Örgütlenme çok küçük hücreler halinde gençlik arasında ve çeteler olarak örgütleniyor. Gençleri mali imkanlar, koruma, bir aidiyet hissi (kimlik) ve kendisini dışlamış veya bir parçası haline gelemediği toplumdan bir intikam alma hislerini tatmin ederek cezbediyor. Bu küçük küçük çeteler bilahare asıl büyük organizasyon tarafından tıpkı iş dünyasında ve finans çevrelerinde olduğu gibi büyük ve güçlüler tarafından entegre ediliyor ve total mafya sisteminin bir organı, bir parçası haline dönüşüyor. Her iş konusunda olduğu gibi bu alanda da işbirliği, gerek uyuşturucuyu toplan alımlar halinde daha ucuza mal etmek, gerek dağıtım ve gerekse tahsilatta daha güvenli ve rasyonel çalışmak için bu yer altı kuruluşlarını organize bir işbirliğine, bir entegrasyona itiyor.

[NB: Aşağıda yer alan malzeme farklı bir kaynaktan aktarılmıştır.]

(* ===== verification/ManagedSpec.v ===== *)
(** What the managed lists implement: rules for creation and destruction against
    the interface of Managed.v, for any structure that satisfies its laws. *)
From S2P Require Import Prelude Types Heap Macros Managed Attributes Filters Logic MacrosSpec DictionarySpec.
From iris.proofmode Require Import proofmode.

(** What the accessors promise. *)
Class ManagedLaws (T V : Type) `{Managed T V} := {
  get_burrow_build v b n p : get_burrow (build v b n p) = b;
  get_next_build v b n p : get_next (build v b n p) = n;
  get_prev_build v b n p : get_prev (build v b n p) = p;
  set_burrow_build q v b n p : set_burrow q (build v b n p) = build v q n p;
  set_next_build q v b n p : set_next q (build v b n p) = build v b q p;
  set_prev_build q v b n p : set_prev q (build v b n p) = build v b n q;
  build_surjective t : ∃ v, t = build v (get_burrow t) (get_next t) (get_prev t);
  get_set_list q b : get_list (set_list q b) = q;
  set_set_list q q' b : set_list q (set_list q' b) = set_list q b;
  set_get_list b : set_list (get_list b) b = b;
  set_list_malloc q b : b_malloc_fn (set_list q b) = b_malloc_fn b;
  set_list_free q b : b_free_fn (set_list q b) = b_free_fn b }.

#[export] Instance attributes_laws : ManagedLaws burrow_attributes_st attributes_value.
Proof.
  split; try done; [|by intros []].
  intros [s t h b n p]. by exists (AttributesValue s t h).
Qed.

#[export] Instance filters_laws : ManagedLaws burrow_filters_st filters_value.
Proof.
  split; try done; [|by intros []].
  intros [s mh l m d w b n p]. by exists (FiltersValue s mh l m d w).
Qed.

Section managed.
Context {T V : Type} {ST : Storable T} {MT : Managed T V} {LT : ManagedLaws T V}.
Context (bl : loc) (bo : owner).
Implicit Types (l : list (loc * V)).

(** The object a list starts with. *)
Definition head_of l : ptr := match l with [] => NULL | (x, _) :: _ => Some x end.
Fixpoint end_of (prev : ptr) l : ptr :=
  match l with [] => prev | (x, _) :: l => end_of (Some x) l end.
Definition head_or (next : ptr) l : ptr := match l with [] => next | (x, _) :: _ => Some x end.

(** Objects linked in both directions, between [prev] and [next]. *)
Fixpoint chain (o : owner) (prev next : ptr) l : hPropI :=
  match l with
  | [] => emp
  | (x, v) :: l => x ↦{o} build v (Some bl) (head_or next l) prev ∗ chain o (Some x) next l
  end%I.

(** The burrow at [bl] manages the objects [l], most recent first. *)
Definition manages (b : burrow_st) l : hPropI :=
  (⟦ get_list b = head_of l ⟧ ∗ bl ↦{bo} b ∗ chain (alloc_owner b) NULL NULL l)%I.

Lemma chain_app o prev next l1 l2 :
  chain o prev next (l1 ++ l2) ⊣⊢
  chain o prev (head_or next l2) l1 ∗ chain o (end_of prev l1) next l2.
Proof.
  revert prev. induction l1 as [|[x v] l1 IH]; intros prev; simpl.
  - by rw left_id.
  - rw IH assoc. by destruct l1 as [|[]].
Qed.

Lemma end_of_app prev l1 l2 : end_of prev (l1 ++ l2) = end_of (end_of prev l1) l2.
Proof. revert prev. induction l1 as [|[x v] l1 IH]; intros prev; [done|]. apply IH. Qed.

Lemma head_of_or l : head_of l = head_or NULL l.
Proof. by destruct l as [|[]]. Qed.

Lemma head_or_app next l1 l2 : head_or next (l1 ++ l2) = head_or (head_or next l2) l1.
Proof. by destruct l1 as [|[]]. Qed.

Lemma alloc_owner_set_list q b : alloc_owner (set_list q b) = alloc_owner b.
Proof. unfold alloc_owner. by rw set_list_malloc. Qed.

Lemma consistent_set_list q b : consistent b → consistent (set_list q b).
Proof. unfold consistent, free_owner, alloc_owner. by rw set_list_malloc set_list_free. Qed.

(** A new managed object goes to the front. *)
Lemma wp_managed_create b l w Q :
  manages b l ∗
  ((∀ x v w', ⟦ evolves w [] w' ⟧ -∗ manages (set_list (Some x) b) ((x, v) :: l) -∗ Q (Some x) w') ∧
   (∀ w', ⟦ ¬ reliable w ∧ evolves w [] w' ⟧ -∗ manages b l -∗ Q NULL w'))
  ⊢ wp (managed_create T V NULL (Some bl)) w Q.
Proof.
  iIntros "[(%Hhd & Hb & Hl) HQ]". unfold managed_create; simpl. wp_focus.
  iApply wp_burrow_malloc. iFrame "Hb". destruct (malloc_ok _ w) eqn:Hok.
  2: { iDestruct "HQ" as "[_ HQ]". iIntros "Hb". simpl. wret.
       iApply ("HQ" with "[%] [$Hb $Hl //]"). split; [|auto with world].
       intros Hr. by rw reliable_ok in Hok. }
  iDestruct "HQ" as "[HQ _]". iIntros (x) "Hb Hx". simpl.
  destruct (build_surjective (uninit T V (junk (tick 1 w)))) as [v Hv]. rw Hv.
  wmodify "Hx". rw set_burrow_build. wmodify "Hx". rw set_prev_build. wload "Hb".
  wmodify "Hx". rw set_next_build. wmodify "Hb". wload "Hx". rw get_next_build Hhd.
  iSpecialize ("HQ" $! x v (tick 2 w) with "[%]"); [auto with world|].
  unfold manages. rw get_set_list alloc_owner_set_list /=.
  destruct l as [|[y u] l]; simpl.
  - wret. wret. iApply "HQ". by iFrame.
  - iDestruct "Hl" as "[Hy Hl]". wmodify "Hy". rw set_prev_build. wret.
    iApply "HQ". by iFrame.
Qed.

(** Destroying one unlinks it and frees it. *)
Lemma wp_managed_destroy b l1 x v l2 w Q :
  consistent b →
  manages b (l1 ++ (x, v) :: l2) ∗
  (∀ b', ⟦ b' = set_list (head_of (l1 ++ l2)) b ⟧ -∗ manages b' (l1 ++ l2) -∗ Q tt w)
  ⊢ wp (managed_destroy T V (Some x)) w Q.
Proof.
  intros Hc. iIntros "[(%Hhd & Hb & Hl) HQ]". unfold managed_destroy.
  rw chain_app /=. iDestruct "Hl" as "(H1 & Hx & H2)".
  wload "Hx". rw get_burrow_build get_next_build get_prev_build. simpl.
  iAssert (⌜head_or NULL l2 ≠ Some x⌝)%I as %Hne.
  { destruct l2 as [|[y u] l2]; simpl; [done|]. iDestruct "H2" as "[Hy H2]".
    iDestruct (pointsto_ne with "[$Hx $Hy]") as %Hne. iPureIntro. congruence. }
  rw bool_decide_eq_false_2 //.
  (* The successor's back link... *)
  wp_focus. iApply (wp_wand _ _ (λ _ w', ⟦ w' = w ⟧ ∗ chain (alloc_owner b) (end_of NULL l1) NULL l2)%I
    with "[H2]").
  { destruct l2 as [|[y u] l2]; simpl; [wret; by iFrame|]. iDestruct "H2" as "[Hy H2]".
    wmodify "Hy". rw set_prev_build. by iFrame. }
  iIntros ([] w') "[-> H2]".
  (* ...the predecessor's forward link or the head of the list. *)
  iApply (wp_wand _ _ (λ _ w', ⟦ w' = w ⟧ ∗ bl ↦{bo} set_list (head_of (l1 ++ l2)) b ∗
    chain (alloc_owner b) NULL (head_or NULL l2) l1)%I with "[Hb H1]").
  { destruct l1 as [|[y u] l1 _] using rev_ind; simpl.
    - wmodify "Hb". rw head_of_or. by iFrame.
    - assert (set_list (head_of ((l1 ++ [(y, u)]) ++ l2)) b = b) as ->.
      { rw -{2}(set_get_list b) Hhd. f_equal. rw !head_of_or !head_or_app //. }
      rw end_of_app chain_app /=. iDestruct "H1" as "(H1 & Hy & _)". wmodify "Hy".
      rw set_next_build chain_app /=. by iFrame. }
  iIntros ([] w') "(-> & Hb & H1)".
  iApply wp_burrow_free; [by apply consistent_set_list|]. rw alloc_owner_set_list.
  iFrame "Hb Hx". iIntros "Hb". iApply ("HQ" with "[//]"). unfold manages.
  rw get_set_list alloc_owner_set_list chain_app. by iFrame.
Qed.

(** One object of the list, to be read or given another value. *)
Lemma manages_access b l1 x v l2 :
  manages b (l1 ++ (x, v) :: l2) ⊢
  ∃ n p, x ↦{alloc_owner b} build v (Some bl) n p ∗
    (∀ v', x ↦{alloc_owner b} build v' (Some bl) n p -∗ manages b (l1 ++ (x, v') :: l2)).
Proof.
  iIntros "(%Hhd & Hb & Hl)". rw chain_app /=. iDestruct "Hl" as "(H1 & Hx & H2)".
  iExists _, _. iFrame "Hx". iIntros (v') "Hx". unfold manages. rw chain_app /=.
  iFrame. iPureIntro. rw Hhd. by destruct l1 as [|[]].
Qed.

Lemma wp_load_managed b l1 x v l2 w Q :
  manages b (l1 ++ (x, v) :: l2) ∗
  (∀ n p, manages b (l1 ++ (x, v) :: l2) -∗ Q (build v (Some bl) n p) w)
  ⊢ wp (load (T := T) (Some x)) w Q.
Proof.
  iIntros "[Hm HQ]". iDestruct (manages_access with "Hm") as (n p) "[Hx Hm]". wload "Hx".
  iApply "HQ". by iApply "Hm".
Qed.

Lemma wp_modify_managed f g b l1 x v l2 w Q :
  (∀ n p, f (build v (Some bl) n p) = build (g v) (Some bl) n p) →
  manages b (l1 ++ (x, v) :: l2) ∗ (manages b (l1 ++ (x, g v) :: l2) -∗ Q tt w)
  ⊢ wp (modify (T := T) (Some x) f) w Q.
Proof.
  iIntros (Hf) "[Hm HQ]". iDestruct (manages_access with "Hm") as (n p) "[Hx Hm]".
  wmodify "Hx". rw Hf. iApply "HQ". by iApply "Hm".
Qed.

(** Objects linked in both directions are distinct blocks, so following their
    list takes no more steps than there are blocks. *)
Lemma chain_at_least o prev next l : chain o prev next l ⊢ at_least (length l).
Proof.
  revert prev. induction l as [|[x v] l IH]; intros prev; simpl; [apply at_least_0|].
  rw IH at_least_pointsto at_least_sep. done.
Qed.
End managed.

Aracılar, dağıtıcılar, kontrol sistemleri bir taraftan gri alanları birbirlerine yaklaştırırken korkunç bir yasa dışı dünya gittikçe toplumun diğer kesimleri ile bir kohabitasyon içerisine giriyor. Bu ise pek çok acı suali gündeme getiriyor. Şehir devletler yayılırken ülkelerin milli birliklerinden nasıl bahsedebiliriz? Kanunsuzluklar son dere güç kazanırken hangi hukukun üstünlüğünden bahsedebiliriz? Atomik bazukalar işportada satılırken nasıl nükleer kirlenme ile savaştan bahsedebiliriz? Kara para ile çürümüş bir uluslararası finans sistemini nasıl idare edebiliriz? Çok uluslu uyuşturucu örgütlerine, ayni görünmez bir düşmana karşı nasıl savaşabiliriz? Dışlananları yeniden kazanmak, marjinalleri bir çerçeve içine tekrar getirmek, şehirleri yeniden fethetmek mümkün mü? Bilinmeyen topraklar, toplumlar ve sosyolojik nedenler çağında mıyız? Bu herşeyi bildiğini, hakim olduğunu ve mantığa tabi kıldığını iddia eden bir çağın son yılları için ne kadar acı bir değişim.

MANTIK EN ALT NOKTASINDA

Yeni Ortaçağ sadece düzeni sağlayan yapıların çökmesi ve gri alanların hızla yayılması ile değil, aynı zamanda mantığın hızla gerilemesi ile bir kimlik kazanıyor.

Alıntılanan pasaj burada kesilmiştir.